Weingarten may not be telling us of other pieces where the exposure of his subject’s dark side resulted in destroyed lives or relationships. But these two examples suggest that if the writer succeeds in making the subject flawed yet understandable, a bit vulnerable, readers, townsfolk, employers and perhaps even the subject may be more forgiving than we’d ever expect.
In my work as architecture critic I go negative pretty often. Have to—there's a lot of uninspired, dreary, and even oppressive stuff out there. Same when before this I wrote music criticism.
ReplyDeleteThe few pieces I regret, and would take back if I could, are those where I crossed the line into personal attack.

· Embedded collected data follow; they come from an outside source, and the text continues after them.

(* ===== verification/Timing.v ===== *)
(** * Timers (src/raft/node.rs)

    The randomised election timeout and the heartbeat interval, in ticks, and
    what they lead to: an election no later than the timeout, and heartbeats no
    further apart than the interval. *)

From S2P Require Import Prelude Text Fs Log State Message Persist Codec Node Commit.
From S2P Require Import Durability BTree Memtable Wal Engine Ring Router Protocol Cluster.
From S2P Require Import ClusterProps Election.

(** [n] ticks of a node, and all the actions they return. *)
Fixpoint raft_ticks `{Build, StateCodec} (n : nat) : proc RW (list Action) :=
  match n with
  | O => mret []
  | S n => a ← tick; b ← raft_ticks n; mret (a ++ b)
  end.

Lemma reset_election_timeout_range n :
  (ELECTION_TIMEOUT_MIN ≤ election_timeout (reset_election_timeout n) < ELECTION_TIMEOUT_MAX)%N ∧
  in_u64 (random_seed (reset_election_timeout n)).
Proof.
  split; [|apply wrap64_range].
  change (30 ≤ next_seed (random_seed n) mod 30 + 30 < 60)%N.
  pose proof (N.mod_lt (next_seed (random_seed n)) 30 ltac:(done)) as Hm. revert Hm.
  generalize (next_seed (random_seed n) mod 30)%N. lia.
Qed.

Section timing.
Context `{StateCodecLaws} `{Build}.

Lemma tick_waits n fs :
  role (rn_state n) ≠ Leader → (1 < election_timeout n)%N →
  tick (n, fs) = (Done [], (set_election_timeout (election_timeout n - 1) n, fs)).
Proof.
  intros Hr Ht. unfold tick, state_get. rewrite bind_gets. cbn [fst].
  assert (tick_election (n, fs) = (Done [], (set_election_timeout (election_timeout n - 1) n, fs))) as He.
  { unfold tick_election, node_get, node_mod. rewrite bind_gets. cbn [fst].
    rewrite (bool_decide_true (0 < election_timeout n)%N) by lia. cbn [when].
    rewrite bind_modify, bind_gets. cbn [fst election_timeout set_election_timeout].
    by rewrite bool_decide_true by lia. }
  by destruct (role (rn_state n)).
Qed.

(** The state in which an election leaves the node. *)
Record campaigning (n n' : RaftNode) (actions : list Action) : Prop := {
  ca_term : current_term (rn_state n') = (current_term (rn_state n) + 1)%N;
  ca_vote : voted_for (rn_state n') = Some (rs_id (rn_state n));
  ca_log : rs_log (rn_state n') = rs_log (rn_state n);
  ca_timeout : (ELECTION_TIMEOUT_MIN ≤ election_timeout n' < ELECTION_TIMEOUT_MAX)%N;
  ca_outcome :
    if bool_decide (majority_count (rn_state n) ≤ 1)%N
    then role (rn_state n') = Leader ∧ actions = send_heartbeats (rn_state n')
    else role (rn_state n') = Candidate ∧ actions = vote_requests (rn_state n');
}.

Lemma start_election_campaigns n fs :
  quiet fs → (current_term (rn_state n) + 1 < u64_modulus)%N →
  ∃ actions n' fs', start_election (n, fs) = (Done actions, (n', fs')) ∧ quiet fs' ∧
    campaigning n n' actions.
Proof.
  intros Hq Ht. unfold start_election.
  set (s1 := set_leader_id None (set_voted_for (Some (rs_id (rn_state n)))
    (set_role Candidate (set_current_term (current_term (rn_state n) + 1) (rn_state n))))).
  assert (on_state become_candidate (n, fs) = (Done tt, (set_state s1 n, fs))) as Hb.
  { unfold on_state, zoom, become_candidate. cbn [fst]. rewrite bind_gets.
    rewrite (bind_done _ _ _ _ _ (add_u64_ok _ _ _ Ht)). done. }
  rewrite (bind_done _ _ _ _ _ Hb). unfold node_mod. rewrite !bind_modify. cbn [fst snd].
  set (n2 := reset_election_timeout _).
  destruct (persist_quiet n2 fs Hq) as (fs' & Hp & Hq' & _). rewrite (bind_done _ _ _ _ _ Hp).
  unfold node_get. rewrite bind_gets. cbn [fst].
  assert (votes_count n2 = 1%N) as Hv
    by (unfold votes_count; cbn [n2 votes_received reset_election_timeout set_votes_received];
        by rewrite (size_singleton (C := gset N))).
  pose proof (reset_election_timeout_range
    (set_votes_received {[rs_id (rn_state (set_state s1 n))]} (set_state s1 n))) as [Hto _].
  rewrite Hv. change (majority_count (rn_state n2)) with (majority_count (rn_state n)).
  destruct (bool_decide (majority_count (rn_state n) ≤ 1)%N) eqn:Hm.
  - unfold win_election, state_mod, node_mod, state_get. rewrite !bind_modify.
    do 3 eexists. split; [done|]. split; [done|]. split; try done. by rewrite Hm.
  - do 3 eexists. split; [done|]. split; [done|]. split; try done. by rewrite Hm.
Qed.

Lemma tick_fires n fs :
  role (rn_state n) ≠ Leader → (election_timeout n ≤ 1)%N →
  quiet fs → (current_term (rn_state n) + 1 < u64_modulus)%N →
  ∃ actions n' fs', tick (n, fs) = (Done actions, (n', fs')) ∧ quiet fs' ∧ campaigning n n' actions.
Proof.
  intros Hr Hto Hq Ht.
  assert (∃ actions n' fs', tick_election (n, fs) = (Done actions, (n', fs')) ∧ quiet fs' ∧
    campaigning n n' actions) as He.
  { unfold tick_election, node_get, node_mod. rewrite bind_gets. cbn [fst].
    destruct (decide (0 < election_timeout n)%N).
    - rewrite bool_decide_true by done. cbn [when]. rewrite bind_modify, bind_gets.
      cbn [fst snd election_timeout set_election_timeout]. rewrite bool_decide_false by lia.
      destruct (start_election_campaigns (set_election_timeout (election_timeout n - 1) n) fs Hq Ht)
        as (a & n' & fs' & ? & ? & []). by exists a, n', fs'.
    - rewrite bool_decide_false by done. cbn [when]. rewrite bind_ret_l, bind_gets. cbn [fst].
      rewrite bool_decide_false by done. by apply start_election_campaigns. }
  unfold tick, state_get. rewrite bind_gets. cbn [fst]. by destruct (role (rn_state n)).
Qed.

(** C30: a node that hears nothing stands for election exactly when its timeout
    expires.  For a follower or candidate with [k] ticks left and no messages, a
    healthy disk and a term below the last 64-bit value, the first [k - 1] ticks
    do nothing and the [k]-th starts an election: the term goes up by one, the
    node votes for itself, draws a new timeout in [30, 60), and asks every other
    peer for its vote (or, alone, leads at once). *)
Theorem election_fires_on_timeout k : ∀ n fs,
  role (rn_state n) ≠ Leader → election_timeout n = N.of_nat (S k) →
  quiet fs → (current_term (rn_state n) + 1 < u64_modulus)%N →
  raft_ticks k (n, fs) = (Done [], (set_election_timeout 1 n, fs)) ∧
  ∃ actions n' fs', raft_ticks (S k) (n, fs) = (Done actions, (n', fs')) ∧ campaigning n n' actions.
Proof.
  induction k as [|k IH]; intros n fs Hr Hk Hq Ht.
  - change (N.of_nat 1) with 1%N in Hk. split; [unfold mret, proc_ret; simpl; rewrite <-Hk; by destruct n|].
    destruct (tick_fires n fs Hr ltac:(lia) Hq Ht) as (a & n' & fs' & Hrun & _ & Hc).
    exists a, n', fs'. cbn [raft_ticks]. rewrite (bind_done _ _ _ _ _ Hrun), bind_ret_l.
    by rewrite app_nil_r.
  - pose proof (tick_waits n fs Hr ltac:(lia)) as Hw.
    destruct (IH (set_election_timeout (election_timeout n - 1) n) fs Hr) as [H1' H2'];
      [simpl in *; lia|done|done|]. split.
    + change (raft_ticks (S k)) with (a ← tick; b ← raft_ticks k; mret (a ++ b)).
      rewrite (bind_done _ _ _ _ _ Hw), (bind_done _ _ _ _ _ H1'). done.
    + destruct H2' as (a & n' & fs' & Hrun & []). exists a, n', fs'. split; [|done].
      change (raft_ticks (S (S k))) with (a ← tick; b ← raft_ticks (S k); mret (a ++ b)).
      by rewrite (bind_done _ _ _ _ _ Hw), (bind_done _ _ _ _ _ Hrun).
Qed.

(** ** Heartbeats *)

Lemma tick_leader n fs :
  role (rn_state n) = Leader →
  tick (n, fs) =
  if bool_decide (1 < heartbeat_timeout n)%N
  then (Done [], (set_heartbeat_timeout (heartbeat_timeout n - 1) n, fs))
  else (Done (send_heartbeats (rn_state n)), (set_heartbeat_timeout HEARTBEAT_INTERVAL n, fs)).
Proof.
  intros Hr. unfold tick, state_get. rewrite bind_gets. cbn [fst]. rewrite Hr.
  unfold tick_heartbeat, node_get, node_mod. rewrite bind_gets. cbn [fst].
  destruct (decide (0 < heartbeat_timeout n)%N) as [Hp|Hp].
  - rewrite (bool_decide_true (0 < _)%N) by done. cbn [when]. rewrite bind_modify, bind_gets.
    cbn [fst snd heartbeat_timeout set_heartbeat_timeout].
    destruct (decide (1 < heartbeat_timeout n)%N).
    + by rewrite !bool_decide_true by lia.
    + rewrite !bool_decide_false by lia. done.
  - rewrite (bool_decide_false (0 < _)%N) by done. cbn [when]. rewrite bind_ret_l, bind_gets.
    cbn [fst]. rewrite !bool_decide_false by lia. done.
Qed.

(** a leader is heard every three ticks.  In any three consecutive ticks of a
    leader whose heartbeat timer is within its interval, one sends an
    AppendEntries to every other peer for which it keeps a [next_index], and the
    node, its log and its term are unchanged but for the timer. *)
Theorem heartbeat_every_interval n fs :
  role (rn_state n) = Leader → (heartbeat_timeout n ≤ HEARTBEAT_INTERVAL)%N →
  ∃ actions n', raft_ticks 3 (n, fs) = (Done actions, (n', fs)) ∧
    rn_state n' = rn_state n ∧ (heartbeat_timeout n' ≤ HEARTBEAT_INTERVAL)%N ∧
    send_heartbeats (rn_state n) ⊆ actions.
Proof.
  intros Hr Hh. unfold HEARTBEAT_INTERVAL in *.
  assert (∀ k, ∃ a n1, tick (set_heartbeat_timeout k n, fs) = (Done a, (set_heartbeat_timeout n1 n, fs)) ∧
    ((a = [] ∧ (1 < k)%N ∧ n1 = (k - 1)%N) ∨
     (a = send_heartbeats (rn_state n) ∧ (k ≤ 1)%N ∧ n1 = 3%N))) as Hstep.
  { intros k. rewrite tick_leader by done. cbn [heartbeat_timeout set_heartbeat_timeout].
    case_bool_decide; do 2 eexists; (split; [done|]); [left|right]; split_and!; try done. lia. }
  assert (set_heartbeat_timeout (heartbeat_timeout n) n = n) as Hn by (by destruct n).
  destruct (Hstep (heartbeat_timeout n)) as (a1 & k1 & E1 & D1). rewrite Hn in E1.
  destruct (Hstep k1) as (a2 & k2 & E2 & D2). destruct (Hstep k2) as (a3 & k3 & E3 & D3).
  exists (a1 ++ a2 ++ a3 ++ []), (set_heartbeat_timeout k3 n). cbn [raft_ticks].
  rewrite (bind_done _ _ _ _ _ E1), bind_assoc, (bind_done _ _ _ _ _ E2), !bind_assoc.
  rewrite (bind_done _ _ _ _ _ E3). split; [done|]. split; [done|]. simpl.
  destruct D1 as [(-> & ? & ->)|(-> & ? & ->)], D2 as [(-> & ? & ->)|(-> & ? & ->)],
    D3 as [(-> & ? & ->)|(-> & ? & ->)]; (split; [simpl; lia|]); simpl; try lia; set_solver.
Qed.

End timing.

(** Timeouts are drawn from [30, 60) and the seed stays a 64-bit value, so the
    multiplication, addition and remainder of the generator never misbehave. *)
Theorem election_timeout_in_range n :
  (30 ≤ election_timeout (reset_election_timeout n) < 60)%N ∧
  election_timeout_duration (reset_election_timeout n) = election_timeout (reset_election_timeout n) ∧
  in_u64 (random_seed (reset_election_timeout n)).
Proof.
  destruct (reset_election_timeout_range n) as [Hr Hs]. split; [exact Hr|]. by split.
Qed.

(** ** Witnesses *)

Lemma election_fires_on_timeout_witness :
  let n := example_world.1 in
  ∃ actions n' fs', @raft_ticks release_build _ 52 (n, fresh_fs) = (Done actions, (n', fs')) ∧
    campaigning n n' actions.
Proof.
  apply (@election_fires_on_timeout _ _ release_build 51 example_world.1 fresh_fs).
  - discriminate.
  - vm_compute. reflexivity.
  - reflexivity.
  - vm_compute. reflexivity.
Defined.

Lemma heartbeat_every_interval_witness :
  ∃ actions n', @raft_ticks release_build _ 3 (sample_leader.1, fresh_fs) = (Done actions, (n', fresh_fs)) ∧
    rn_state n' = rn_state sample_leader.1 ∧ (heartbeat_timeout n' ≤ HEARTBEAT_INTERVAL)%N ∧
    send_heartbeats (rn_state sample_leader.1) ⊆ actions.
Proof.
  apply (@heartbeat_every_interval _ _ release_build sample_leader.1 fresh_fs).
  - reflexivity.
  - vm_compute. discriminate.
Defined.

Almost thirty years ago I wrote a review of an aging opera star's performance that I still recall with such vivid pain that I can quote it verbatim without looking it up. It began:
Soprano xxxx xxxxx crooned and mooned her way through a recital program last night that was so queasy and unsteady it sent waves of seasickness rolling through the Music Hall.
This was an honest reaction and musically accurate. She was indeed queasy and unsteady and should have had the good sense to retire before her voice reached this point. But it was unforgivably cruel. I still feel badly about it. But I began learning from that mistake (plus more than a few others) to wield critical opinion with something better than brute force.
When we're going negative, a deft wit and an eye for the devastatingly incisive observation are good tools. Meanness and anger aren't. They'll turn readers against us. And then we're all alone.